Segment Open

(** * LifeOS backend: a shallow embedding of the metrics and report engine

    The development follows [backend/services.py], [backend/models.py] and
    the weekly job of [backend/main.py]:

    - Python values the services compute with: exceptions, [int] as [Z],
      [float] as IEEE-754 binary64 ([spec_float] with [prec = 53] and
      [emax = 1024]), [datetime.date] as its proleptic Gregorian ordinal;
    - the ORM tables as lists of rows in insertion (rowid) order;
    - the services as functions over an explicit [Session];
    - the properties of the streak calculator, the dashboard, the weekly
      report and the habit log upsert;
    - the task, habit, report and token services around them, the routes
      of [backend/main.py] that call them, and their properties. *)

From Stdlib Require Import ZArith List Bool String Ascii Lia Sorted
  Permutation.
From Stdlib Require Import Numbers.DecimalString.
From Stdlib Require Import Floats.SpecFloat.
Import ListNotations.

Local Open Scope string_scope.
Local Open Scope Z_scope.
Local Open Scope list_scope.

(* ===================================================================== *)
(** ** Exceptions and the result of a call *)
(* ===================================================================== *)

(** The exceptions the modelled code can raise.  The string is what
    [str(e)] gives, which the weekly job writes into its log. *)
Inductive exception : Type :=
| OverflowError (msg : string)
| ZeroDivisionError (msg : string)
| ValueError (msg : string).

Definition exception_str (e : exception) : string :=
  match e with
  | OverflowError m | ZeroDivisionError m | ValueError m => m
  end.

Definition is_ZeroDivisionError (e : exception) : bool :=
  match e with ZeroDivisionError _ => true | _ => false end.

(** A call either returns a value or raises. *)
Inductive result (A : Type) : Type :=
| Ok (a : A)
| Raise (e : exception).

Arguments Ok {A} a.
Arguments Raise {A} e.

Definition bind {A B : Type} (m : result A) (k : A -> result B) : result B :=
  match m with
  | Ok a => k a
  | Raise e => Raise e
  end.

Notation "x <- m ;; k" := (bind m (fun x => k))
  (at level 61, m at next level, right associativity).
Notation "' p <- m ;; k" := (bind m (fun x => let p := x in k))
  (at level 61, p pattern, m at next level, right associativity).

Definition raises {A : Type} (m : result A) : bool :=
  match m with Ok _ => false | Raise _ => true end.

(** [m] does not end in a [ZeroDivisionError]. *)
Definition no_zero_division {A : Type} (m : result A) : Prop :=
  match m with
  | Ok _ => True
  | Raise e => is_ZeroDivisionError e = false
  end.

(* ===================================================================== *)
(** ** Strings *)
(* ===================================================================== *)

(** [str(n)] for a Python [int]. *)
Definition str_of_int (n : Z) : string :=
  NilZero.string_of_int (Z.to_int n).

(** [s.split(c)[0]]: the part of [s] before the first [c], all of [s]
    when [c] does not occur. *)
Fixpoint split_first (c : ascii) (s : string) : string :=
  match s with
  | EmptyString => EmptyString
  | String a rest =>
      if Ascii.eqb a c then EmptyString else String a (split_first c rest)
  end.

Segment Closed

• Instructions for the task:
Go through the listing above and write out exactly the lines starting with the one holding "result A) : Prop" and running through the one holding "String a rest =>", ends included, and no others.

• Written solution:
Definition no_zero_division {A : Type} (m : result A) : Prop :=
  match m with
  | Ok _ => True
  | Raise e => is_ZeroDivisionError e = false
  end.

(* ===================================================================== *)
(** ** Strings *)
(* ===================================================================== *)

(** [str(n)] for a Python [int]. *)
Definition str_of_int (n : Z) : string :=
  NilZero.string_of_int (Z.to_int n).

(** [s.split(c)[0]]: the part of [s] before the first [c], all of [s]
    when [c] does not occur. *)
Fixpoint split_first (c : ascii) (s : string) : string :=
  match s with
  | EmptyString => EmptyString
  | String a rest =>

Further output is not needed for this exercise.